It is time for Cal head coach Jeff Tedford to have his homecoming. It is time to re-cross that bridge he left two years ago. And it is time to walk out of the tunnel at Autzen Stadium wearing the blue and gold of California, not the green and yellow of Oregon.
Tedford is making his first return to Autzen Stadium since leaving after the 2001 season to take the head coaching position for the Golden Bears. Tedford was the offensive coordinator at Oregon from 1998-2001.
After being named the 2002 Pacific-10 Conference Coach of the Year, Tedford returns on Saturday to go head-to-head with an old colleague and an old friend.

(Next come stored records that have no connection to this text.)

Lemma handle_done_running_size workers s task_id :
  (size (running_tasks (handle_done workers s task_id)) ≤ size (running_tasks s))%nat.
Proof.
  unfold handle_done.
  destruct (running_tasks s !! task_id) as [h|] eqn:Hh; [|done].
  set (s1 := match h with
             | InFlight i => run_coroutine workers s i
             | Finished _ => s
             end).
  assert (running_tasks s1 = running_tasks s) as Hr.
  { subst s1. destruct h; [apply run_coroutine_frame|done]. }
  clearbody s1. case_bool_decide; simpl; rewrite Hr.
  - rewrite map_size_delete, Hh. simpl. lia.
  - rewrite map_size_insert, Hh. simpl. lia.
Qed.

Lemma foldl_handle_done_running_size workers s l :
  (size (running_tasks (foldl (handle_done workers) s l)) ≤ size (running_tasks s))%nat.
Proof.
  revert s. induction l as [|x l IH]; intros s; simpl; [done|].
  etrans; [apply IH|]. apply handle_done_running_size.
Qed.

Lemma foldl_handle_done_invariant workers s0 s l :
  invariant s0 s → invariant s0 (foldl (handle_done workers) s l).
Proof.
  revert s. induction l as [|x l IH]; intros s Hinv; [done|].
  simpl. by apply IH, handle_done_invariant.
Qed.

(** The dispatch of a turn fills at most the free slots. *)
Lemma dispatch_within_bound s0 s j :
  0 ≤ TaskCoordinator.max_concurrent_tasks (sched_self s0) →
  invariant s0 s →
  Z.of_nat (size (running_tasks s))
    ≤ TaskCoordinator.max_concurrent_tasks (sched_self s0) →
  Z.of_nat (length (tasks_to_start s)) ≤ available_slots s
  ∧ Z.of_nat (size (running_tasks (start_tasks s (take j (tasks_to_start s)))))
    ≤ TaskCoordinator.max_concurrent_tasks (sched_self s0).
Proof.
  intros Hmax Hinv Hsize.
  assert (Z.of_nat (length (tasks_to_start s)) ≤ available_slots s) as Hlen.
  { apply length_slice_to_le. unfold available_slots. rewrite (inv_max _ _ Hinv). lia. }
  split; [done|].
  pose proof (start_tasks_running_size s (take j (tasks_to_start s))) as Hgrow.
  rewrite length_take in Hgrow.
  unfold available_slots in Hlen. rewrite (inv_max _ _ Hinv) in Hlen. lia.
Qed.

Lemma turns_within_bound workers s0 hints s k s' :
  0 ≤ TaskCoordinator.max_concurrent_tasks (sched_self s0) →
  turns workers hints s k s' →
  invariant s0 s →
  Z.of_nat (size (running_tasks s))
    ≤ TaskCoordinator.max_concurrent_tasks (sched_self s0) →
  Z.of_nat (size (running_tasks s'))
    ≤ TaskCoordinator.max_concurrent_tasks (sched_self s0).
Proof.
  intros Hmax. induction 1 as [|hints s s1 k s2 Hcond Hbody _ IH];
    intros Hinv Hsize; [done|].
  pose proof (loop_body_invariant workers s0 s (hd [] hints) Hinv) as Hinv1.
  rewrite Hbody in Hinv1. apply IH; [done|].
  unfold loop_body in Hbody.
  destruct (bool_decide (ready_of s = []) && _) in Hbody;
    [by destruct (remaining_tasks _ _)|].
  injection Hbody as <-.
  pose proof (dispatch_within_bound s0 s (length (tasks_to_start s)) Hmax Hinv Hsize)
    as [_ Hstart].
  rewrite firstn_all in Hstart.
  unfold await_and_collect. case_decide; [done|].
  etrans; [|exact Hstart]. apply inj_le, foldl_handle_done_running_size.
Qed.
Lemma dropNonKey_isKeyChar (s : jsstring) :
  Forall (fun c => isKeyChar c = true) (replaceAll matchNonKey [] s).
Proof.
  apply (replaceAll_ind matchNonKey []
           (fun _ out => Forall (fun c => isKeyChar c = true) out)).
  - constructor.
  - intros c r Hm IH. constructor; [|done].
    unfold matchNonKey in Hm.
    destruct (runLength _ (c :: r)) eqn:Hrun; [|done].
    apply runLength_zero in Hrun. by apply negb_false_iff in Hrun.
  - intros c r Hm _. unfold matchNonKey in Hm.
    by destruct (runLength _ (c :: r)).
  - intros c r n _ IH. done.
Qed.

(** X11.  A comparison key holds nothing but the letters a to z and the
    digits, whatever the lower-casing of the platform gives. *)
Theorem normalizeForCompare_key_units (s : jsstring) :
  Forall (fun c => isKeyChar c = true) (normalizeForCompare toLowerCase s).
Proof. apply trim_Forall, dropNonKey_isKeyChar. Qed.

End Layout.

(** ** The cleaned text *)

(** X12.  What a cleaned text looks like: it is trimmed, the tag and the
    brace patterns match nowhere in it, it holds no tab, form feed,
    vertical tab or zero-width space, and no white space stands right
    before a line terminator, so no line ends in white space and no line
    is empty. *)
Theorem cleanSrtText_tidy (s : jsstring) :
  trim (cleanSrtText s) = cleanSrtText s
  /\ noMatch matchTag (cleanSrtText s)
  /\ noMatch matchBraces (cleanSrtText s)
  /\ Forall (fun c => isTabLike c = false /\ c ≠ 8203) (cleanSrtText s)
  /\ forall (i : nat) (c d : Z),
       cleanSrtText s !! i = Some c -> cleanSrtText s !! S i = Some d ->
       isSpace c = true -> isLineTerminator d = false.
Proof.
  destruct (cleanSrtText_normal s) as (H1 & H2 & H3 & H4 & H5 & H6).
  split_and!; [apply cleanSrtText_trimmed|done|done| |].
  - apply Forall_forall. intros c Hc. split.
    + by eapply Forall_forall in H5.
    + by intros ->.
  - intros i c d Hc Hd Hsp.
    pose proof (noTrailing_lookup _ _ _ H4 Hc Hsp) as Hend.
    rewrite (drop_S _ d) in Hend by done. done.
Qed.

(** X13.  The last two steps of the normaliser never find anything to do:
    once white space before line ends is removed and tabs are collapsed,
    no run of line feeds is left for [/\n{2,}/], and [trim] removes
    leading white space only. *)
Theorem cleanSrtText_last_steps (s : jsstring) :
  let out := collapseTabs (stripTrailingSpace (stripZeroWidth
               (stripBraces (stripTags s)))) in
  collapseNewlines out = out
  /\ trimEnd (trimStart out) = trimStart out
  /\ cleanSrtText s = trimStart out.
Proof.
  intros out.
  assert (Htr : noTrailing out)
    by apply collapseTabs_noTrailing, stripTrailingSpace_noTrailing.
  assert (Hnl : collapseNewlines out = out).
  { unfold collapseNewlines. apply replaceAll_noMatch.
    by apply noTrailing_noMatch_newlines. }
  assert (Hte : trimEnd (trimStart out) = trimStart out).
  { destruct (trimStart_drop out) as [k ->].
    apply noTrailing_trimEnd. by apply noTrailing_drop. }
  split_and!; [done|done|].
  unfold cleanSrtText. fold out. rewrite Hnl. exact Hte.
Qed.

(** ** The download name *)

Lemma extractYtpId_shape (s id : jsstring) :
  extractYtpId s = Some id -> canonicalId id.
Proof.
  unfold extractYtpId. destruct (nonEmpty s); [|done].
  destruct (searchYtp s) as [[ds l]|] eqn:Hs; [|done].
  intros [= <-].
  apply searchYtp_Some in Hs as (k & Hk & _).
  apply matchYtpAt_Some in Hk as (rest & (p & _ & _ & _ & Hl & Hd) & ->).
  exists ds. eexists. split; [reflexivity|]. split_and!; try done.
  destruct rest as [|c rest]; [by left|].
  destruct (isLetter c) eqn:Hc; [|by left].
  right. exists (asciiLower c). split; [done|]. by apply letter_lower.
Qed.

Lemma lower_asciiLower (c : Z) : isLowerAZ c = true -> asciiLower c = c.
Proof.
  unfold isLowerAZ, asciiLower, isUpperAZ. intros H.
  destruct (Z.leb_spec 97 c), (Z.leb_spec c 122), (Z.leb_spec 65 c),
    (Z.leb_spec c 90); simpl in *; try done; lia.
Qed.

Lemma extractYtpId_of_name (id : jsstring) :
  canonicalId id ->
  extractYtpId (id ++ js "_Descriptive_Transcript.txt") = Some id.
Proof.
  intros (ds & tl & -> & Hl & Hd & Htl).
  rewrite (extractYtpId_leftmost _ ds
             (tl ++ js "_Descriptive_Transcript.txt") 0).
  - f_equal. f_equal. f_equal.
    destruct Htl as [-> | (c & -> & Hc)]; [done|].
    simpl. unfold isLetter. rewrite Hc, orb_true_r.
    by rewrite lower_asciiLower.
  - rewrite drop_0. exists (js "YTP26-").
    split_and!; try done. by rewrite <- !app_assoc.
  - intros k' Hk'. lia.
Qed.

(** X14.  The download name of a transcript carries the identifier of the
    spoken file in a form the extraction reads back; without an
    identifier it is "combined_transcript.txt", in which no identifier is
    found. *)
Theorem buildOutputFilename_round_trip
    (spokenFilename spokenContent : jsstring) :
  extractYtpId (buildOutputFilename spokenFilename spokenContent)
  = match extractYtpId spokenFilename with
    | Some id => Some id
    | None => extractYtpId spokenContent
    end
  /\ (extractYtpId spokenFilename = None ->
      extractYtpId spokenContent = None ->
      buildOutputFilename spokenFilename spokenContent
      = js "combined_transcript.txt").
Proof.
  unfold buildOutputFilename. split.
  - destruct (extractYtpId spokenFilename) as [id|] eqn:H1.
    + by apply extractYtpId_of_name, (extractYtpId_shape spokenFilename).
    + destruct (extractYtpId spokenContent) as [id|] eqn:H2; [|done].
      by apply extractYtpId_of_name, (extractYtpId_shape spokenContent).
  - by intros -> ->.
Qed.

(** ** The batch *)

Lemma indexDescriptive_fold (descEntries : list IdEntry)
    (m : gmap (list Z) (list IdEntry)) (id : jsstring) :
  default [] (fold_left
     (fun idToDesc d =>
        match entryId d with
        | None => idToDesc
        | Some id => <[id := default [] (idToDesc !! id) ++ [d]]> idToDesc
        end) descEntries m !! id)
  = default [] (m !! id) ++ List.filter (hasId id) descEntries.
Proof.
  revert m. induction descEntries as [|d ds IH]; intros m.
  - simpl. by rewrite app_nil_r.
  - cbn [fold_left]. rewrite IH. unfold hasId at 2. cbn [List.filter].
    destruct (entryId d) as [id'|] eqn:Hd.
    + destruct (decide (id' = id)) as [->|Hne].
      * rewrite lookup_insert_eq. rewrite bool_decide_true by done.
        simpl. by rewrite <- app_assoc.
      * rewrite lookup_insert_ne by done.
        rewrite bool_decide_false by congruence. done.
    + rewrite bool_decide_false by done. done.
Qed.

Lemma indexDescriptive_fold_lookup (descEntries : list IdEntry)
    (m : gmap (list Z) (list IdEntry)) (id : jsstring) :
  fold_left
     (fun idToDesc d =>
        match entryId d with
        | None => idToDesc
        | Some id => <[id := default [] (idToDesc !! id) ++ [d]]> idToDesc
        end) descEntries m !! id
  = match List.filter (hasId id) descEntries with
    | [] => m !! id
    | l => Some (default [] (m !! id) ++ l)
    end.
Proof.
  revert m. induction descEntries as [|d ds IH]; intros m; [done|].
  cbn [fold_left]. rewrite IH. unfold hasId at 2. cbn [List.filter].
  destruct (entryId d) as [id'|] eqn:Hd.
  - destruct (decide (id' = id)) as [->|Hne].
    + rewrite lookup_insert_eq. rewrite bool_decide_true by done.
      simpl. fold (hasId id).
      destruct (List.filter (hasId id) ds); [done|].
      by rewrite <- app_assoc.
    + rewrite lookup_insert_ne by done.
      rewrite bool_decide_false by congruence. done.
  - rewrite bool_decide_false by done. done.
Qed.

(** X15.  The index built from the descriptive uploads holds, under an
    identifier, exactly the uploads that carry it, in upload order, and
    holds nothing under an identifier that no upload carries. *)
Theorem indexDescriptive_lookup (descEntries : list IdEntry) (id : jsstring) :
  indexDescriptive descEntries !! id
  = match List.filter (hasId id) descEntries with
    | [] => None
    | l => Some l
    end.
Proof.
  unfold indexDescriptive. rewrite indexDescriptive_fold_lookup.
  by rewrite lookup_empty.
Qed.

Section Batch.

Variable toLowerCase : jsstring -> jsstring.
Variable clock : nat -> Date * Date.

Lemma combineTranscripts_returns (spokenSrt descriptiveSrt : jsstring) :
  exists out,
    combineTranscripts toLowerCase spokenSrt descriptiveSrt = Returned out.
Proof.
  destruct (parseLoop_returns (S (length (srtLines spokenSrt)))
              (srtLines spokenSrt) 0 []) as [sb Hsb]; [lia|].
  destruct (parseLoop_returns (S (length (srtLines descriptiveSrt)))
              (srtLines descriptiveSrt) 0 []) as [db Hdb]; [lia|].
  eexists. by apply combineTranscripts_blocks.
Qed.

“I’m sure there’s going to be some feelings there,” Tedford said. “I walked down that tunnel quite a few times and had a lot of success there. There were a lot of great days. But I’m with a new team now. I’m sure there will be some memories and things that come back to you after walking down that tunnel so many days for games and practices.”

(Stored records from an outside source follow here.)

(** * Audience rule compiler and campaign dispatch of the CRM backend

    A shallow embedding of [buildSegmentQuery] (routes/campaigns.js and
    routes/segments.js), of the campaign launch handler [POST /api/campaigns]
    and of the receipt handler [POST /api/campaigns/delivery-receipt],
    together with the parts of the Mongoose models they read and write.

    JavaScript numbers are modelled by rationals [Q] (every finite double is
    one, and the comparisons made here are exact), time values by integer
    milliseconds since the epoch, strings by [string], holding the UTF-8
    form of the text.

    The database is a record of collections.  A save of a document that
    passes validation is taken to succeed, and the log a callback makes is
    taken to pass it (its message is not empty: the template has ten
    characters or more and a stored customer has a name).  The callbacks of a launch and the receipt
    handlers interleave with each other at their awaits, which is the step
    relation [Dispatch.step]. *)

From Stdlib Require Import ZArith QArith Qround Ascii String DecimalString
  DecimalPos DecimalZ Lia Lqa.
From stdpp Require Import base option list strings gmap relations.

Set Warnings "-register-all".

Local Open Scope string_scope.
Local Open Scope Z_scope.

(** ** The JavaScript runtime: dates and coercions *)

Module Js.

(** Values a rule can carry in its [value] field (the route's Joi schema
    admits a number, a string or an array). *)
Inductive Json :=
| JNum (q : Q)
| JStr (s : string)
| JArr (l : list Json).

(** A property that may be absent ([undefined]), [null] or hold a value:
    a field of a request body, a path of a stored document. *)
Inductive Field (A : Type) :=
| Absent
| Null
| Value (a : A).

Arguments Absent {A}.
Arguments Null {A}.
Arguments Value {A} a.

#[global] Instance Field_eq_dec {A} `{EqDecision A} : EqDecision (Field A).
Proof. solve_decision. Defined.

(** A Number: a finite one, an infinity or NaN. *)
Inductive Number :=
| Finite (q : Q)
| Infinity (negative : bool)
| NaN.

Definition finite (n : Number) : option Q :=
  match n with
  | Finite q => Some q
  | _ => None
  end.
(** * Shortlisting decision engine: a shallow embedding of [shortlist.py]

    The development embeds the three criterion evaluators
    ([check_experience], [check_compensation], [check_location]), the
    retry wrapper [LLMClient.generate_content], the Airtable client and the
    aggregator loop of [main] as functions over an explicit history of
    external effects, and proves the properties of the specification
    against them.

    Modelling conventions.
    - Airtable field values are JSON scalars ([value]).  A number is held
      by its exact value, a [Q]: every [int] and every finite [float] has
      one.  Comparisons are exact, as in Python.  The division of a rate
      by a snapshot rate rounds its result to a binary64 float
      ([round64]), as Python does.  The years of experience,
      [total_days / 365.25], are kept exact: the count of days is an
      integer and 365.25 is a float, so the rounded quotient is positive,
      or at least 4, exactly when the exact one is.
    - A Python [dict] with string keys is a [gmap string _].
    - Python exceptions are the constructors of [exn]; a computation
      returns an [outcome].
    - Every external service (Airtable, the Gemini model, the Nominatim
      geocoder) is an oracle of the [World]; its answer may depend on the
      whole history of effects performed so far, so the same request may be
      answered differently at different times.
    - [print] and [logging] calls are not recorded; the evaluation of
      their arguments is, where it may raise. *)

From Stdlib Require Import ZArith QArith String Ascii List Lia Lqa DecimalString.
From Stdlib Require Import Floats.SpecFloat.
From stdpp Require Import base gmap strings list fin_maps.

Local Open Scope Z_scope.

(** ** Values, records and exceptions *)

Inductive value : Type :=
  | VNone
  | VNum (q : Q)
  | VStr (s : string).

(** An Airtable record: [{"id": ..., "fields": {...}}]. *)
Record record : Type := mkRecord {
  rec_id : string;
  rec_fields : gmap string value
}.

Inductive exn : Type :=
  | AttributeError
  | TypeError
  | ValueError
  | KeyError
  | IndexError
  | ZeroDivisionError
  | OverflowError
  | AirtableAPIError
  | ServiceError.

Inductive outcome (A : Type) : Type :=
  | Ok (a : A)
  | Raise (e : exn).
Arguments Ok {A} a.
Arguments Raise {A} e.

Definition exn_eqb (a b : exn) : bool :=
  match a, b with
  | AttributeError, AttributeError | TypeError, TypeError
  | ValueError, ValueError | KeyError, KeyError | IndexError, IndexError
  | ZeroDivisionError, ZeroDivisionError | OverflowError, OverflowError
  | AirtableAPIError, AirtableAPIError | ServiceError, ServiceError => true
  | _, _ => false
  end.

In his first year at Cal in 2002, Tedford led the Bears to a 7-5 overall record and the team’s first winning season in nine years. He became nationally recognized, and Cal was considered the biggest one-year turn around in the nation that season.
Tedford inherited a team that finished 1-10 the previous season and led them to wins over the likes of Michigan State, Washington, Arizona State, UCLA and Stanford. Only Pappy Waldorf’s 1947 team produced a larger one-year turnaround in school history, going 9-1 after a 2-7 previous season.
Tedford did not face the Ducks last year. It was the rare year off. And although their teams will duel on Saturday, Tedford and Bellotti are still friends and have great appreciation of one another.
But game time means game time.
“I wish him well in every game but ours,” Bellotti said.
“When you get between the lines, it’s about competition, and once that’s over, we’ll be friends again,” Tedford said.
Bellotti said he hasn’t really thought about the coaching rivalry that much, though, and Tedford feels it is just another football game, saying “I have no ill feelings whatsoever, I have nothing to prove as far as that’s concerned.”
The two coaches spoke on a regular basis last year, but as Bellotti said, “the first year the umbilical cord is very tight, and after that it severed pretty quickly.”
Tedford expects that when game time comes, the two will have “kind words” for one another, whether it be pre-game or post-game.
If anything, the game will come down to respect. And despite his overbearing success at times, Tedford still considers Bellotti the dean of Pac-10 coaches.
“Yeah, definitely, there is no doubt about it,” he said. “That seems odd to say, because Mike is a young guy. But as long as he has been around the Pac-10 and as successful as he has been year in and year out, I think without a doubt.”